Des dizaines de milliers de personnes manifestent à Vienne contre le vaccin obligatoire



Des dizaines de milliers de personnes, environ 30.000 selon la police, ont manifesté ce samedi à Vienne contre le vaccin anti-Covid obligatoire et contre la gestion de la pandémie par le gouvernement conservateur-écologiste. Convoqué par le parti d’opposition d’extrême droite FPÖ et son leader controversé, Herbert Kickl, Les manifestants ont descendu l’avenue centrale du Ring, scandant des slogans comme « la paix, la liberté et la souveraineté », tandis qu’environ un millier de policiers montaient la garde.

La marche dans le centre de Vienne, qui rejoint une longue liste de manifestations organisées ces dernières semaines, s’est déroulée dans une ambiance festive, bien que la plupart des manifestants ils n’ont pas gardé la distance sociale ni porté le masque FFP2 obligatoire.

De plus, des photos d’une banderole avec une photo d’Adolf Hitler et le message « vacciner rend libre » sont apparues sur les réseaux sociaux, une claire allusion à la devise « travailler rend libre » utilisée par les nazis dans les camps de concentration. Des extrémistes de droite et des néonazis connus et condamnés assistent également souvent à des manifestations anti-Covid en Autriche.

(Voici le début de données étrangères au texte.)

Lemma has_fuel_with_hoststate f : has_fuel (with_hoststate f).
Proof. apply has_fuel_modify. Qed.

Lemma has_fuel_url_startswith {S} categoryUrl p :
  has_fuel (url_startswith categoryUrl p : M S bool).
Proof. destruct categoryUrl; [apply has_fuel_ret | apply has_fuel_raise]. Qed.

(** By the shape of the computation. *)
Ltac has_fuel_step :=
  lazymatch goal with
  | |- forall _, _ => intros ?
  | |- has_fuel (ret _) => apply has_fuel_ret
  | |- has_fuel (raise _) => apply has_fuel_raise
  | |- has_fuel get => apply has_fuel_get
  | |- has_fuel (gets _) => apply has_fuel_gets
  | |- has_fuel (modify _) => apply has_fuel_modify
  | |- has_fuel (interact _ _) => apply has_fuel_interact
  | |- has_fuel (time_time _) => apply has_fuel_time_time
  | |- has_fuel (stats_incr _ _) => apply has_fuel_stats_incr
  | |- has_fuel (stats_get _ _) => apply has_fuel_stats_get
  | |- has_fuel (index _ _) => apply has_fuel_index
  | |- has_fuel (with_hoststate _) => apply has_fuel_with_hoststate
  | |- has_fuel (url_startswith _ _) => apply has_fuel_url_startswith
  | |- has_fuel (zoom _ _ _) => apply has_fuel_zoom
  | |- has_fuel (in_world _) => apply has_fuel_zoom
  | |- has_fuel (in_timer _) => apply has_fuel_zoom
  | |- has_fuel (in_session _) => apply has_fuel_zoom
  | |- has_fuel (bind _ _) => apply has_fuel_bind
  | |- has_fuel (try_except _ _) => apply has_fuel_try_except
  | |- has_fuel (if ?b then _ else _) => destruct b
  | |- has_fuel (match ?x with _ => _ end) => destruct x
  end.

Ltac has_fuel := repeat has_fuel_step.

Lemma has_fuel_ftp_dir E url : has_fuel (ftp_dir E url).
Proof. unfold ftp_dir, _open_ftp. has_fuel. Qed.

Lemma has_fuel_close_ftp E url : has_fuel (close_ftp E url).
Proof. unfold close_ftp. has_fuel. Qed.

Lemma has_fuel_close_http E url : has_fuel (close_http E url).
Proof. unfold close_http. has_fuel. Qed.

Lemma has_fuel_open_http E url : has_fuel (open_http E url).
Proof. unfold open_http. has_fuel. Qed.

Lemma has_fuel_get_ftp_dir_rec E url readable (fuel : nat) :
  forall i, (Z.to_nat (2 - i) < fuel)%nat ->
            has_fuel (get_ftp_dir_rec E fuel url readable i).
Proof.
  induction fuel as [|fuel IH]; intros i Hfuel; [lia|].
  cbn [get_ftp_dir_rec]. destruct (Z.gtb_spec i 1) as [Hgt|Hle]; [has_fuel|].
  assert (Hnext : has_fuel (get_ftp_dir_rec E fuel url readable (i + 1)))
    by (apply IH; lia).
  assert (Hclose := has_fuel_close_ftp E url).
  apply has_fuel_try_except.
  { apply has_fuel_bind; [apply has_fuel_ftp_dir|]. has_fuel. }
  intros e. destruct e; has_fuel; assumption.
Qed.

Lemma has_fuel_get_ftp_dir E url readable : has_fuel (get_ftp_dir E url readable).
Proof. apply has_fuel_get_ftp_dir_rec. simpl. lia. Qed.

Lemma has_fuel_check_ftp_file E url filedata readable :
  has_fuel (check_ftp_file E url filedata readable).
Proof.
  unfold check_ftp_file. apply has_fuel_bind.
  - apply has_fuel_try_except.
    + apply has_fuel_bind; [apply has_fuel_get_ftp_dir|]. has_fuel.
    + intros e. destruct e; has_fuel.
  - intros [[[|first [|second rest]]|]|]; has_fuel.
Qed.

(** The three functions of the HTTP probe, each with the fuel its depth of
    calls asks for. *)
Lemma has_fuel_http_rec E filedata readable (fuel : nat) :
  (forall url recursion,
     (4 + 4 * Z.to_nat (11 - recursion) <= fuel)%nat ->
     has_fuel (check_url_rec E fuel url filedata recursion readable)) /\
  (forall url location recursion,
     (1 + 4 * Z.to_nat (11 - recursion) <= fuel)%nat ->
     has_fuel (handle_redirect_rec E fuel url location filedata recursion readable)) /\
  (forall url recursion (retry : Z),
     ((if (retry =? 0)%Z then 3 else 2) + 4 * Z.to_nat (11 - recursion) <= fuel)%nat ->
     has_fuel (check_head_rec E fuel url filedata recursion readable retry)).
Proof.
  induction fuel as [|fuel [IHurl [IHredirect IHhead]]].
  { repeat split; intros; try lia. destruct (retry =? 0)%Z; lia. }
  repeat split.
  - intros url recursion Hfuel. cbn [check_url_rec].
    destruct (Py.startswith url "http:").
    + apply IHhead. simpl. lia.
    + destruct (Py.startswith url "ftp:"); [apply has_fuel_check_ftp_file|has_fuel].
  - intros url location recursion Hfuel. cbn [handle_redirect_rec].
    destruct (Z.gtb_spec recursion 10) as [Hgt|Hle]; [has_fuel|].
    destruct location as [location|]; [|has_fuel].
    apply IHurl. lia.
  - intros url recursion retry Hfuel. cbn [check_head_rec].
    assert (Hopen := has_fuel_open_http E url).
    assert (Hclose := has_fuel_close_http E url).
    apply has_fuel_bind; [has_fuel|]. intros reply.
    destruct reply as [| | |status content_length location keepalive_ok].
    + has_fuel.
    + has_fuel; assumption.
    + apply has_fuel_bind; [assumption|]. intros _.
      apply has_fuel_bind; [has_fuel|]. intros _.
      destruct (retry =? 0)%Z eqn:Hretry; [|has_fuel].
      apply has_fuel_bind; [assumption|]. intros _.
      apply IHhead. change (1 =? 0)%Z with false. cbv iota. lia.
    + apply has_fuel_bind; [assumption|]. intros _.
      apply has_fuel_bind; [has_fuel|]. intros _.
      apply has_fuel_bind; [destruct keepalive_ok; [has_fuel|assumption]|].
      intros _.
      destruct ((status >=? 200) && (status <? 300)); [has_fuel|].
      destruct ((status >=? 300) && (status <? 400)).
      * apply IHredirect. destruct (retry =? 0)%Z; lia.
      * has_fuel.
Qed.

Lemma has_fuel_check_url E url filedata recursion readable :
  has_fuel (check_url E url filedata recursion readable).
Proof.
  unfold check_url, fuel_for.
  apply (has_fuel_http_rec E filedata readable). lia.
Qed.

Lemma has_fuel_compare_sha256 E d filename graburl :
  has_fuel (compare_sha256 E d filename graburl).
Proof. unfold compare_sha256. has_fuel. Qed.

Lemma has_fuel_try_per_file E d url : has_fuel (try_per_file E d url).
Proof.
  unfold try_per_file. destruct (Directory.files d) as [files|]; [|has_fuel].
  generalize (@None bool). induction files as [|[filename filedata] files IH];
    intros exists_; cbn [try_per_file_loop]; [has_fuel|].
  assert (Hclose := has_fuel_close_ftp E url).
  apply has_fuel_bind.
  { apply has_fuel_try_except.
    - apply has_fuel_bind; [apply has_fuel_check_url|]. has_fuel.
    - intros e. destruct e; has_fuel; assumption. }
  intros [exists'|returned]; [|has_fuel].
  destruct (is_false exists'); [has_fuel|].
  destruct (String.eqb filename "repomd.xml"); [|apply IH].
  apply has_fuel_bind.
  { apply has_fuel_try_except; [|has_fuel].
    apply has_fuel_bind; [apply has_fuel_compare_sha256|]. has_fuel. }
  intros exists''. destruct (is_false exists''); [has_fuel|apply IH].
Qed.

Lemma has_fuel_try_per_dir E d url : has_fuel (try_per_dir E d url).
Proof.
  unfold try_per_dir. destruct (Directory.files d) as [files|]; [|has_fuel].
  destruct (negb (Py.startswith url "ftp")); [has_fuel|].
  apply has_fuel_bind; [apply has_fuel_get_ftp_dir|].
  intros [[|line listing]|]; has_fuel.
Qed.

Lemma has_fuel_add_parents m hc d : has_fuel (add_parents m hc d).
Proof.
  intros st. destruct (add_parents_rec_spec (S (String.length (Directory.name d)))
                         (State.session st) hc m d ltac:(lia)) as [m' [Hrec _]].
  unfold add_parents. rewrite Hrec. discriminate.
Qed.

Lemma has_fuel_mark_not_up2date E config host reason :
  has_fuel (mark_not_up2date E config host reason).
Proof. unfold mark_not_up2date, set_not_up2date, utcnow, send_email. has_fuel. Qed.

Lemma has_fuel_timeout_check E options : has_fuel (timeout_check E options).
Proof. unfold timeout_check. has_fuel. Qed.

Lemma has_fuel_rsync_dirs E options rsync categoryPrefixLen hc trydirs :
  forall m, has_fuel (rsync_dirs E options rsync categoryPrefixLen hc trydirs m).
Proof.
  induction trydirs as [|row trydirs IH]; intros m; cbn [rsync_dirs]; [has_fuel|].
  apply has_fuel_bind; [apply has_fuel_zoom, has_fuel_timeout_check|]. intros _.
  destruct (HostCategoryDir.directory row) as [d|]; [|has_fuel].
  destruct (negb (Directory.readable d)); [apply IH|].
  destruct (Directory.files d) as [files|]; [|has_fuel].
  destruct (negb (rsync_all_files _ _ _)); [apply IH|].
  apply has_fuel_bind; [apply has_fuel_add_parents|]. intros m'. apply IH.
Qed.

Lemma has_fuel_try_per_category E trydirs url m hc host categoryPrefixLen options config :
  has_fuel (try_per_category E trydirs url m hc host categoryPrefixLen options config).
Proof.
  unfold try_per_category.
  destruct (negb (Py.startswith url "rsync")); [has_fuel|].
  apply has_fuel_bind; [has_fuel|].
  intros [|result listing]; [has_fuel|].
  destruct (result =? 10); [has_fuel|].
  destruct (size _ =? 0)%nat; [has_fuel|].
  apply has_fuel_bind; [apply has_fuel_rsync_dirs|]. intros m'.
  destruct (0 <? length m')%nat; [has_fuel|].
  apply has_fuel_bind; [apply has_fuel_mark_not_up2date|]. has_fuel.
Qed.

Lemma has_fuel_probe_dir E hc d url m : has_fuel (probe_dir E hc d url m).
Proof.
  unfold probe_dir.
  apply has_fuel_bind; [apply has_fuel_zoom, has_fuel_try_per_dir|]. intros r.
  apply has_fuel_bind.
  { destruct r; [has_fuel | apply has_fuel_zoom, has_fuel_try_per_file]. }
  intros [[|]|]; [apply has_fuel_add_parents|has_fuel..].
Qed.

Lemma has_fuel_walk_dirs E options config host hc categoryUrl categoryPrefixLen trydirs :
  forall try_later_delay m rc,
    has_fuel (walk_dirs E options config host hc categoryUrl categoryPrefixLen
                        trydirs try_later_delay m rc).
Proof.
  induction trydirs as [|row trydirs IH]; intros try_later_delay m rc;
    cbn [walk_dirs]; [has_fuel|].
  apply has_fuel_bind; [apply has_fuel_zoom, has_fuel_timeout_check|]. intros _.
  destruct (HostCategoryDir.directory row) as [d|]; [|has_fuel].
  destruct (negb (Directory.readable d)); [apply IH|].
  destruct (Options.canary options && _); [apply IH|].
  apply has_fuel_bind.
  { apply has_fuel_try_except.
    - apply has_fuel_bind; [apply has_fuel_probe_dir|]. has_fuel.
    - intros e.
      assert (Hmark := has_fuel_mark_not_up2date E config host unhandled_reason).
      unfold time_sleep. destruct e; has_fuel; assumption. }
  intros [[m' delay']|]; [apply IH | has_fuel].
Qed.

Lemma has_fuel_walk_categories E options config host items :
  forall m rc, has_fuel (walk_categories E options config host items m rc).
Proof.
  induction items as [|[hc|l] items IH]; intros m rc; cbn [walk_categories];
    [has_fuel| |has_fuel].
  destruct (HostCategory.always_up2date hc); [apply IH|].
  destruct (method_pref (HostCategory.urls hc) "") as [categoryUrl|]; [|apply IH].
  apply has_fuel_bind; [has_fuel|]. intros session.
  apply has_fuel_bind; [apply has_fuel_try_per_category|].
  intros [[b|] m']; cbn [fst snd]; [apply IH|].
  apply has_fuel_bind; [apply has_fuel_walk_dirs|]. intros r.
  apply has_fuel_bind; [has_fuel|]. intros _. apply IH.
Qed.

Kickl, qui ne s’éloigne pas de ces milieux et qui vient récemment d’assimiler la discrimination des juifs pendant le nazisme aux mesures anti-covid, agite depuis des mois le climat politique contre la gestion des pandémies et notamment contre la vaccination obligatoire.

La coalition gouvernementale autrichienne, soutenue par l’opposition sociale-démocrate et libérale, prévoit d’approuver dans les prochains jours au Parlement la loi qui réglemente le vaccin obligatoire contre le coronavirus, qui entrera en vigueur le 1er février. Les personnes qui ne se font pas vacciner devront payer des amendes pouvant aller jusqu’à 3 600 euros par an.

L’exécutif, dirigé par le chrétien-démocrate Karl Nehammer, assure avoir été contraint de recourir à cette mesure extrême en raison du faible pourcentage de vaccination en Autriche, où seulement 70 % de la population est vaccinée avec le calendrier complet.

Compte tenu de l’expansion forte et rapide de la nouvelle variante de l’omicron, certains politiciens sociaux-démocrates et libéraux de l’opposition, mais aussi des représentants du parti écologiste au pouvoir, les Verts, ont demandé de reporter de quelques mois l’application du vaccin obligatoire.

L’incidence des infections en sept jours se trouve en Autriche à 1 135 cas pour 100 000 habitants, deux fois plus qu’il y a une semaine, bien que la pression hospitalière soit en baisse.